My thoughts are again interrupted by the fluttering, as if I could forget that I'm pregnant. This child is constantly reminding me. I smile at the thought of her being super stubborn and constantly demanding my attention.

"Mama, mama, I want up. Mama, mama, I want a cookie. Mama, mama, where's daddy?" My eyes prick at the thought. Though this pregnancy causes worse nightmares than I've had in years, I know that ultimately it will be worth it. The way my heart already aches for her and the way Peeta eyes light up every time we talk about baby names.
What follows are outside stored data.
Lemma filter_elem_of {A : Type} (f : A → bool) l x :
  x ∈ List.filter f l ↔ x ∈ l ∧ f x = true.
Proof. rewrite !list_elem_of_In. apply List.filter_In. Qed.

Lemma all_lt_below k l : all_lt (below k l) k.
Proof. intros p [_ Hp]%filter_elem_of. done. Qed.
Lemma all_gt_above k l : all_gt (above k l) k.
Proof. intros p [_ Hp]%filter_elem_of. done. Qed.

Lemma sorted_filter (f : kv → bool) l : sorted_kvs l → sorted_kvs (List.filter f l).
Proof.
  induction l as [|p l IH]; intros H; [done|].
  apply sorted_kvs_cons in H as [H1 H2]. simpl.
  destruct (f p); [|auto]. apply sorted_kvs_cons. split; [|auto].
  intros q [Hq _]%filter_elem_of. by apply H1.
Qed.

Lemma sorted_below k l : sorted_kvs l → sorted_kvs (below k l).
Proof. apply sorted_filter. Qed.
Lemma sorted_above k l : sorted_kvs l → sorted_kvs (above k l).
Proof. apply sorted_filter. Qed.

(** ** The specification preserves sortedness *)

Lemma om_set_sorted k v l : sorted_kvs l → sorted_kvs (om_set k v l).
Proof.
  intros H. apply sorted_kvs_mid. split_and!; auto using sorted_below, sorted_above.
  - apply all_lt_below.
  - apply all_gt_above.
Qed.

Lemma om_delete_range_sorted k1 k2 l :
  kleb k1 k2 = true → sorted_kvs l → sorted_kvs (om_delete_range k1 k2 l).
Proof.
  intros Hle H. apply sorted_kvs_app. split_and!; auto using sorted_below, sorted_above.
  intros p q Hp Hq. apply all_lt_below in Hp. apply all_gt_above in Hq. unfold kvlt.
  apply kleb_true in Hle as [->|Hle]; [by eapply klt_trans|].
  eapply klt_trans; [done|]. by eapply klt_trans.
Qed.

Lemma om_delete_sorted k l : sorted_kvs l → sorted_kvs (om_delete k l).
Proof. apply om_delete_range_sorted. by apply kleb_true; left. Qed.

(** ** Map laws of the specification *)

Lemma at_key_elem k l p : p ∈ at_key k l ↔ p ∈ l ∧ p.1 = k.
Proof. unfold at_key. rewrite filter_elem_of. by rewrite keqb_eq. Qed.

Lemma om_get_Some k v l : sorted_kvs l → om_get k l = Some v ↔ (k, v) ∈ l.
Proof.
  intros Hs. unfold om_get. split.
  - destruct (at_key k l) as [|p l'] eqn:E; [done|]. intros [= <-].
    assert (p ∈ at_key k l) as [Hp <-]%at_key_elem by (rewrite E; set_solver).
    by destruct p.
  - intros Hin. apply list_elem_of_split in Hin as (l1 & l2 & ->).
    apply sorted_kvs_mid in Hs as (_ & _ & H1 & H2). simpl in *.
    rewrite at_key_app, at_key_all_lt by done. simpl. by rewrite keqb_refl.
Qed.

Lemma om_get_None k l : om_get k l = None ↔ ∀ v, (k, v) ∉ l.
Proof.
  unfold om_get. split.
  - destruct (at_key k l) eqn:E; [|done]. intros _ v Hin.
    assert ((k, v) ∈ at_key k l) as H by (by apply at_key_elem). rewrite E in H. set_solver.
  - intros H. destruct (at_key k l) as [|[k' v'] l'] eqn:E; [done|].
    assert ((k', v') ∈ at_key k l) as [Hin Hk]%at_key_elem by (rewrite E; set_solver).
    simpl in Hk. subst. by destruct (H v').
Qed.

Lemma om_get_set_eq k v l : om_get k (om_set k v l) = Some v.
Proof.
  unfold om_get, om_set. rewrite at_key_app, (at_key_all_lt (below k l)) by apply all_lt_below.
  simpl. by rewrite keqb_refl.
Qed.

Lemma at_key_filter_ne (f : kv → bool) k l :
  (∀ p, p.1 = k → f p = true) → at_key k (List.filter f l) = at_key k l.
Proof.
  intros Hf. induction l as [|p l IH]; [done|]. simpl.
  destruct (f p) eqn:E; simpl; destruct (keqb p.1 k) eqn:E2; rewrite ?IH; try done.
  apply keqb_eq in E2. rewrite Hf in E by done. done.
Qed.

Lemma at_key_below_above k k' l :
  k ≠ k' → at_key k' (below k l) ++ at_key k' (above k l) = at_key k' l.
Proof.
  intros Hne. destruct (klt_total k k') as [Hlt|[->|Hlt]]; [| done |].
  - rewrite (at_key_all_lt (below k l)), app_nil_l.
    + apply at_key_filter_ne. intros p Hp. by rewrite Hp.
    + eapply all_lt_trans; [apply all_lt_below|done].
  - rewrite (at_key_all_gt (above k l)), app_nil_r.
    + apply at_key_filter_ne. intros p Hp. by rewrite Hp.
    + eapply all_gt_trans; [apply all_gt_above|done].
Qed.

Lemma om_get_set_ne k k' v l : k ≠ k' → om_get k' (om_set k v l) = om_get k' l.
Proof.
  intros Hne. unfold om_get, om_set. rewrite at_key_app. simpl.
  rewrite (proj2 (keqb_neq k k')) by done. by rewrite at_key_below_above.
Qed.

Lemma om_get_delete_eq k l : om_get k (om_delete k l) = None.
Proof.
  apply om_get_None. intros v [[_ H]%filter_elem_of|[_ H]%filter_elem_of]%elem_of_app;
    by eapply klt_irrefl.
Qed.

Lemma om_get_delete_ne k k' l : k ≠ k' → om_get k' (om_delete k l) = om_get k' l.
Proof.
  intros Hne. unfold om_get, om_delete. rewrite at_key_app. by rewrite at_key_below_above.
Qed.

Lemma filter_disjoint_length {A : Type} (f g : A → bool) l :
  (∀ a, f a && g a = false) →
  length (List.filter f l) + length (List.filter g l) ≤ length l.
Proof.
  intros Hd. induction l as [|a l IH]; simpl; [lia|]. specialize (Hd a).
  destruct (f a), (g a); simpl in *; try done; lia.
Qed.

(** ** Operations at a split of the list

    A search splits the list into the entries below a key and the others. *)

Definition all_ge (l : list kv) (k : string) : Prop := ∀ p, p ∈ l → kleb k p.1 = true.

Lemma all_ge_app l1 l2 k : all_ge (l1 ++ l2) k ↔ all_ge l1 k ∧ all_ge l2 k.
Proof. unfold all_ge. setoid_rewrite elem_of_app. naive_solver. Qed.

Lemma all_gt_ge l k : all_gt l k → all_ge l k.
Proof. intros H p Hp. apply kleb_true. right. by apply H. Qed.

Lemma all_ge_tail l p k : sorted_kvs (p :: l) → all_ge (p :: l) k → all_gt l k.
Proof.
  intros [Hs _]%sorted_kvs_cons Hge q Hq.
  assert (kleb k p.1 = true) as [->|Hk]%kleb_true by (apply Hge; set_solver); [by apply Hs|].
  eapply klt_trans; [done|]. by apply Hs.
Qed.

Lemma all_ge_head_ne l p k :
  sorted_kvs (p :: l) → all_ge (p :: l) k → p.1 ≠ k → all_gt (p :: l) k.
Proof.
  intros Hs Hge Hne q [->|Hq]%elem_of_cons.
  - assert (kleb k p.1 = true) as [->|Hk]%kleb_true by (apply Hge; set_solver); done.
  - by eapply all_ge_tail.
Qed.

Lemma sorted_kvs_app_r l1 l2 : sorted_kvs (l1 ++ l2) → sorted_kvs l2.
Proof. by intros (_ & ? & _)%sorted_kvs_app. Qed.
Lemma sorted_kvs_app_l l1 l2 : sorted_kvs (l1 ++ l2) → sorted_kvs l1.
Proof. by intros (? & _ & _)%sorted_kvs_app. Qed.

Section split.
Context (k : string) (l1 l2 : list kv).
Hypothesis Hs : sorted_kvs (l1 ++ l2).
Hypothesis H1 : all_lt l1 k.

Lemma om_get_split : all_ge l2 k →
  om_get k (l1 ++ l2) =
  match l2 with p :: _ => if keqb p.1 k then Some p.2 else None | [] => None end.
Proof.
  intros H2. unfold om_get. rewrite at_key_app, (at_key_all_lt l1) by done. simpl.
  destruct l2 as [|p l]; [done|]. apply sorted_kvs_app_r in Hs.
  destruct (keqb p.1 k) eqn:E; simpl; rewrite E; [done|].
  rewrite at_key_all_gt; [done|]. by eapply all_ge_tail.
Qed.

Lemma om_set_split v : all_gt l2 k → om_set k v (l1 ++ l2) = l1 ++ (k, v) :: l2.
Proof.
  intros H2. unfold om_set. rewrite below_app, above_app.
  rewrite (below_all_lt l1), (below_all_gt l2), (above_all_lt l1), (above_all_gt l2) by done.
  by rewrite app_nil_r.
Qed.

Lemma om_delete_split : all_gt l2 k → om_delete k (l1 ++ l2) = l1 ++ l2.
Proof.
  intros H2. unfold om_delete. rewrite below_app, above_app.
  rewrite (below_all_lt l1), (below_all_gt l2), (above_all_lt l1), (above_all_gt l2) by done.
  by rewrite app_nil_r.
Qed.

Lemma om_next_split : all_gt l2 k →
  om_next k (l1 ++ l2) = match l2 with p :: _ => Some p.1 | [] => None end.
Proof.
  intros H2. unfold om_next. rewrite above_app, (above_all_lt l1), (above_all_gt l2) by done.
  done.
Qed.

Lemma om_prev_split : all_ge l2 k →
  om_prev k (l1 ++ l2) = match last l1 with Some p => Some p.1 | None => None end.
Proof.
  intros H2. unfold om_prev. rewrite below_app, (below_all_lt l1) by done.
  replace (below k l2) with (@nil kv); [by rewrite app_nil_r|]. symmetry. apply filter_nil.
  intros p Hp. specialize (H2 p Hp). unfold kleb in H2. by apply negb_true_iff in H2.
Qed.

End split.

Section split_at.
Context (k v0 : string) (l1 l2 : list kv).
Hypothesis Hs : sorted_kvs (l1 ++ (k, v0) :: l2).

Lemma at_split_sides : all_lt l1 k ∧ all_gt l2 k.
Proof. by apply sorted_kvs_mid in Hs as (_ & _ & ? & ?). Qed.

Lemma below_split_at : below k (l1 ++ (k, v0) :: l2) = l1.
Proof.
  destruct at_split_sides as [H1 H2]. rewrite below_app, (below_all_lt l1) by done. simpl.
  rewrite (proj2 (kltb_false k k)) by auto.
  by rewrite (below_all_gt l2), app_nil_r.
Qed.

Lemma above_split_at : above k (l1 ++ (k, v0) :: l2) = l2.
Proof.
  destruct at_split_sides as [H1 H2]. rewrite above_app, (above_all_lt l1) by done. simpl.
  rewrite (proj2 (kltb_false k k)) by auto. by apply above_all_gt.
Qed.

Lemma om_set_split_at v : om_set k v (l1 ++ (k, v0) :: l2) = l1 ++ (k, v) :: l2.
Proof. unfold om_set. by rewrite below_split_at, above_split_at. Qed.

Lemma om_delete_split_at : om_delete k (l1 ++ (k, v0) :: l2) = l1 ++ l2.
Proof. unfold om_delete. by rewrite below_split_at, above_split_at. Qed.

Lemma om_next_split_at :
  om_next k (l1 ++ (k, v0) :: l2) = match l2 with p :: _ => Some p.1 | [] => None end.
Proof. unfold om_next. by rewrite above_split_at. Qed.

End split_at.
We don't know for sure that it's a girl, I just have a feeling that it is. Peeta doesn't care, he's just ecstatic that we're having a baby. I tell Peeta that I hope she has his blonde hair and blue eyes because he's so beautiful, but I also wish it so that she could look like Prim. I know it's terrible, but some days I just miss her so badly that I just curl up into a ball and cry. Some days I do just that. Even fifteen years later the pain will never go away, it will always be lingering in the background. The pain accompanied by the loss of Finnick, Peeta's family, and so many others.

Peeta draws me away from my mind when he notices that I've gone rigid. He brings me back to reality, and reminds me that there is so much to still live for. Though this pregnancy has been the hardest thing I've ever done, "It will be worth it", I tell myself. It will be worth it.